• [What to work on]:
Whatever lines the data contains, output all of them unchanged.
** Opening Provided records block **
(** Every object [open_srt_source] allocated and did not free is held by a
    pointer of the source. *)
Lemma open_srt_source_held (env : OpenEnv) (s : SourceCtx) :
  closed s = true ->
  forall o,
    live o (snd (open_srt_source env s))
    = held o (snd (fst (fst (open_srt_source env s)))).
Proof.
  intros Hclosed.
  destruct s as [f vi ai vd ad sw sr]. unfold closed in Hclosed.
  cbn in Hclosed.
  destruct f, vd, ad, sw, sr; try discriminate. clear Hclosed.
  intros o. unfold open_srt_source, open_decoder, make_resampler, close_source,
    free_if.
  cbn [set_stream_idx set_fmt_ctx set_video_dec_ctx set_audio_dec_ctx
       set_sws_ctx set_swr_ctx fmt_ctx video_stream_idx audio_stream_idx
       video_dec_ctx audio_dec_ctx sws_ctx swr_ctx].
  destruct (alloc_context env); cbn [negb]; [| destruct o; reflexivity].
  destruct (open_input env <? 0); [destruct o; reflexivity |].
  destruct (find_stream_info env <? 0); [destruct o; reflexivity |].
  destruct (find_stream (streams env) AVMEDIA_TYPE_VIDEO <? 0);
    [destruct o; reflexivity |].
  destruct (find_decoder (video_decoder env)); cbn [negb];
    [| destruct o; reflexivity].
  destruct (alloc_context3 (video_decoder env)); cbn [negb];
    [| destruct o; reflexivity].
  destruct (parameters_to_context (video_decoder env) <? 0) eqn:Hp.
  { rewrite Hp. destruct o; reflexivity. }
  destruct (open2 (video_decoder env) <? 0); [destruct o; reflexivity |].
  destruct (get_context env);
    (destruct (find_stream (streams env) AVMEDIA_TYPE_AUDIO >=? 0);
     [| destruct o; reflexivity]);
    (destruct (find_decoder (audio_decoder env)); cbn [negb];
     [| destruct o; reflexivity]);
    (destruct (alloc_context3 (audio_decoder env)); cbn [negb];
     [| destruct o; reflexivity]);
    (destruct (parameters_to_context (audio_decoder env) <? 0) eqn:Hq;
     [destruct (parameters_to_context (audio_decoder env) >=? 0);
      [| destruct o; reflexivity] |
      destruct (open2 (audio_decoder env) >=? 0);
      [| destruct o; reflexivity]]);
    (destruct (swr_alloc_set_opts env); cbn [negb];
     [| destruct o; reflexivity]);
    destruct (swr_init env <? 0); destruct o; reflexivity.
Qed.

(** What [open_srt_source] returns, by its outcome. *)
Lemma open_srt_source_outcome (env : OpenEnv) (s : SourceCtx) :
  closed s = true ->
  let ret := fst (fst (fst (open_srt_source env s))) in
  let s' := snd (fst (fst (open_srt_source env s))) in
  let evs := snd (fst (open_srt_source env s)) in
  (ret < 0 ->
   closed s' = true /\
   evs = if alloc_context env && (open_input env <? 0)
         then [srt_connect_failed] else []) /\
  (0 <= ret ->
   ret = 0 /\ fmt_ctx s' = true /\ video_dec_ctx s' = true /\
   0 <= video_stream_idx s' /\ evs = [srt_connected] /\
   (swr_ctx s' = true -> audio_dec_ctx s' = true)).
Proof.
  intros Hclosed. cbv zeta.
  destruct s as [f vi ai vd ad sw sr]. unfold closed in Hclosed.
  cbn in Hclosed.
  destruct f, vd, ad, sw, sr; try discriminate. clear Hclosed.
  unfold open_srt_source, open_decoder, make_resampler, close_source, free_if,
    AVERROR, ENOMEM.
  cbn [set_stream_idx set_fmt_ctx set_video_dec_ctx set_audio_dec_ctx
       set_sws_ctx set_swr_ctx fmt_ctx video_stream_idx audio_stream_idx
       video_dec_ctx audio_dec_ctx sws_ctx swr_ctx].
  destruct (alloc_context env); cbn [negb andb];
    [| cbn; split; [intros _; split; reflexivity | lia]].
  destruct (Z.ltb_spec (open_input env) 0);
    [cbn; split; [intros _; split; reflexivity | lia] |].
  destruct (Z.ltb_spec (find_stream_info env) 0);
    [cbn; split; [intros _; split; reflexivity | lia] |].
  destruct (Z.ltb_spec (find_stream (streams env) AVMEDIA_TYPE_VIDEO) 0);
    [cbn; split; [intros _; split; reflexivity | lia] |].
  destruct (find_decoder (video_decoder env)); cbn [negb];
    [| cbn; split; [intros _; split; reflexivity | lia]].
  destruct (alloc_context3 (video_decoder env)); cbn [negb];
    [| cbn; split; [intros _; split; reflexivity | lia]].
  destruct (Z.ltb_spec (parameters_to_context (video_decoder env)) 0)
    as [Hp | Hp].
  { destruct (Z.ltb_spec (parameters_to_context (video_decoder env)) 0);
      [| lia].
    cbn; split; [intros _; split; reflexivity | lia]. }
  destruct (Z.ltb_spec (open2 (video_decoder env)) 0);
    [cbn; split; [intros _; split; reflexivity | lia] |].
  assert (Hdone : forall (s1 : SourceCtx) (c1 : list LibCall),
             fmt_ctx s1 = true -> video_dec_ctx s1 = true ->
             0 <= video_stream_idx s1 ->
             (swr_ctx s1 = true -> audio_dec_ctx s1 = true) ->
             let r := (0, s1, [srt_connected], c1) in
             (fst (fst (fst r)) < 0 ->
              closed (snd (fst (fst r))) = true /\
              snd (fst r) = []) /\
             (0 <= fst (fst (fst r)) ->
              fst (fst (fst r)) = 0 /\
              fmt_ctx (snd (fst (fst r))) = true /\
              video_dec_ctx (snd (fst (fst r))) = true /\
              0 <= video_stream_idx (snd (fst (fst r))) /\
              snd (fst r) = [srt_connected] /\
              (swr_ctx (snd (fst (fst r))) = true ->
               audio_dec_ctx (snd (fst (fst r))) = true))).
  { intros s1 c1 Hfmt Hdec Hidx Hswr. cbn. split; [lia |]. intros _.
    repeat split; assumption. }
  destruct (find_stream (streams env) AVMEDIA_TYPE_AUDIO >=? 0);
    [| apply Hdone; cbn; try reflexivity; try lia; discriminate].
  destruct (find_decoder (audio_decoder env)); cbn [negb].
  2:{ destruct (-1 >=? 0) eqn:Hneg; [discriminate Hneg |].
      apply Hdone; cbn; try reflexivity; try lia; discriminate. }
  destruct (alloc_context3 (audio_decoder env)); cbn [negb].
  2:{ destruct (- (12) >=? 0) eqn:Hneg; [discriminate Hneg |].
      apply Hdone; cbn; try reflexivity; try lia; discriminate. }
  destruct (parameters_to_context (audio_decoder env) <? 0).
  - destruct (parameters_to_context (audio_decoder env) >=? 0).
    + destruct (swr_alloc_set_opts env); cbn [negb];
        [destruct (swr_init env <? 0) |];
        apply Hdone; cbn; try reflexivity; try lia; try discriminate.
    + apply Hdone; cbn; try reflexivity; try lia; discriminate.
  - destruct (open2 (audio_decoder env) >=? 0).
    + destruct (swr_alloc_set_opts env); cbn [negb];
        [destruct (swr_init env <? 0) |];
        apply Hdone; cbn; try reflexivity; try lia; try discriminate.
    + apply Hdone; cbn; try reflexivity; try lia; discriminate.
Qed.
** Closing Provided records block **
• [Solution to this problem]:
(** Every object [open_srt_source] allocated and did not free is held by a
    pointer of the source. *)
Lemma open_srt_source_held (env : OpenEnv) (s : SourceCtx) :
  closed s = true ->
  forall o,
    live o (snd (open_srt_source env s))
    = held o (snd (fst (fst (open_srt_source env s)))).
Proof.
  intros Hclosed.
  destruct s as [f vi ai vd ad sw sr]. unfold closed in Hclosed.
  cbn in Hclosed.
  destruct f, vd, ad, sw, sr; try discriminate. clear Hclosed.
  intros o. unfold open_srt_source, open_decoder, make_resampler, close_source,
    free_if.
  cbn [set_stream_idx set_fmt_ctx set_video_dec_ctx set_audio_dec_ctx
       set_sws_ctx set_swr_ctx fmt_ctx video_stream_idx audio_stream_idx
       video_dec_ctx audio_dec_ctx sws_ctx swr_ctx].
  destruct (alloc_context env); cbn [negb]; [| destruct o; reflexivity].
  destruct (open_input env <? 0); [destruct o; reflexivity |].
  destruct (find_stream_info env <? 0); [destruct o; reflexivity |].
  destruct (find_stream (streams env) AVMEDIA_TYPE_VIDEO <? 0);
    [destruct o; reflexivity |].
  destruct (find_decoder (video_decoder env)); cbn [negb];
    [| destruct o; reflexivity].
  destruct (alloc_context3 (video_decoder env)); cbn [negb];
    [| destruct o; reflexivity].
  destruct (parameters_to_context (video_decoder env) <? 0) eqn:Hp.
  { rewrite Hp. destruct o; reflexivity. }
  destruct (open2 (video_decoder env) <? 0); [destruct o; reflexivity |].
  destruct (get_context env);
    (destruct (find_stream (streams env) AVMEDIA_TYPE_AUDIO >=? 0);
     [| destruct o; reflexivity]);
    (destruct (find_decoder (audio_decoder env)); cbn [negb];
     [| destruct o; reflexivity]);
    (destruct (alloc_context3 (audio_decoder env)); cbn [negb];
     [| destruct o; reflexivity]);
    (destruct (parameters_to_context (audio_decoder env) <? 0) eqn:Hq;
     [destruct (parameters_to_context (audio_decoder env) >=? 0);
      [| destruct o; reflexivity] |
      destruct (open2 (audio_decoder env) >=? 0);
      [| destruct o; reflexivity]]);
    (destruct (swr_alloc_set_opts env); cbn [negb];
     [| destruct o; reflexivity]);
    destruct (swr_init env <? 0); destruct o; reflexivity.
Qed.

(** What [open_srt_source] returns, by its outcome. *)
Lemma open_srt_source_outcome (env : OpenEnv) (s : SourceCtx) :
  closed s = true ->
  let ret := fst (fst (fst (open_srt_source env s))) in
  let s' := snd (fst (fst (open_srt_source env s))) in
  let evs := snd (fst (open_srt_source env s)) in
  (ret < 0 ->
   closed s' = true /\
   evs = if alloc_context env && (open_input env <? 0)
         then [srt_connect_failed] else []) /\
  (0 <= ret ->
   ret = 0 /\ fmt_ctx s' = true /\ video_dec_ctx s' = true /\
   0 <= video_stream_idx s' /\ evs = [srt_connected] /\
   (swr_ctx s' = true -> audio_dec_ctx s' = true)).
Proof.
  intros Hclosed. cbv zeta.
  destruct s as [f vi ai vd ad sw sr]. unfold closed in Hclosed.
  cbn in Hclosed.
  destruct f, vd, ad, sw, sr; try discriminate. clear Hclosed.
  unfold open_srt_source, open_decoder, make_resampler, close_source, free_if,
    AVERROR, ENOMEM.
  cbn [set_stream_idx set_fmt_ctx set_video_dec_ctx set_audio_dec_ctx
       set_sws_ctx set_swr_ctx fmt_ctx video_stream_idx audio_stream_idx
       video_dec_ctx audio_dec_ctx sws_ctx swr_ctx].
  destruct (alloc_context env); cbn [negb andb];
    [| cbn; split; [intros _; split; reflexivity | lia]].
  destruct (Z.ltb_spec (open_input env) 0);
    [cbn; split; [intros _; split; reflexivity | lia] |].
  destruct (Z.ltb_spec (find_stream_info env) 0);
    [cbn; split; [intros _; split; reflexivity | lia] |].
  destruct (Z.ltb_spec (find_stream (streams env) AVMEDIA_TYPE_VIDEO) 0);
    [cbn; split; [intros _; split; reflexivity | lia] |].
  destruct (find_decoder (video_decoder env)); cbn [negb];
    [| cbn; split; [intros _; split; reflexivity | lia]].
  destruct (alloc_context3 (video_decoder env)); cbn [negb];
    [| cbn; split; [intros _; split; reflexivity | lia]].
  destruct (Z.ltb_spec (parameters_to_context (video_decoder env)) 0)
    as [Hp | Hp].
  { destruct (Z.ltb_spec (parameters_to_context (video_decoder env)) 0);
      [| lia].
    cbn; split; [intros _; split; reflexivity | lia]. }
  destruct (Z.ltb_spec (open2 (video_decoder env)) 0);
    [cbn; split; [intros _; split; reflexivity | lia] |].
  assert (Hdone : forall (s1 : SourceCtx) (c1 : list LibCall),
             fmt_ctx s1 = true -> video_dec_ctx s1 = true ->
             0 <= video_stream_idx s1 ->
             (swr_ctx s1 = true -> audio_dec_ctx s1 = true) ->
             let r := (0, s1, [srt_connected], c1) in
             (fst (fst (fst r)) < 0 ->
              closed (snd (fst (fst r))) = true /\
              snd (fst r) = []) /\
             (0 <= fst (fst (fst r)) ->
              fst (fst (fst r)) = 0 /\
              fmt_ctx (snd (fst (fst r))) = true /\
              video_dec_ctx (snd (fst (fst r))) = true /\
              0 <= video_stream_idx (snd (fst (fst r))) /\
              snd (fst r) = [srt_connected] /\
              (swr_ctx (snd (fst (fst r))) = true ->
               audio_dec_ctx (snd (fst (fst r))) = true))).
  { intros s1 c1 Hfmt Hdec Hidx Hswr. cbn. split; [lia |]. intros _.
    repeat split; assumption. }
  destruct (find_stream (streams env) AVMEDIA_TYPE_AUDIO >=? 0);
    [| apply Hdone; cbn; try reflexivity; try lia; discriminate].
  destruct (find_decoder (audio_decoder env)); cbn [negb].
  2:{ destruct (-1 >=? 0) eqn:Hneg; [discriminate Hneg |].
      apply Hdone; cbn; try reflexivity; try lia; discriminate. }
  destruct (alloc_context3 (audio_decoder env)); cbn [negb].
  2:{ destruct (- (12) >=? 0) eqn:Hneg; [discriminate Hneg |].
      apply Hdone; cbn; try reflexivity; try lia; discriminate. }
  destruct (parameters_to_context (audio_decoder env) <? 0).
  - destruct (parameters_to_context (audio_decoder env) >=? 0).
    + destruct (swr_alloc_set_opts env); cbn [negb];
        [destruct (swr_init env <? 0) |];
        apply Hdone; cbn; try reflexivity; try lia; try discriminate.
    + apply Hdone; cbn; try reflexivity; try lia; discriminate.
  - destruct (open2 (audio_decoder env) >=? 0).
    + destruct (swr_alloc_set_opts env); cbn [negb];
        [destruct (swr_init env <? 0) |];
        apply Hdone; cbn; try reflexivity; try lia; try discriminate.
    + apply Hdone; cbn; try reflexivity; try lia; discriminate.
Qed.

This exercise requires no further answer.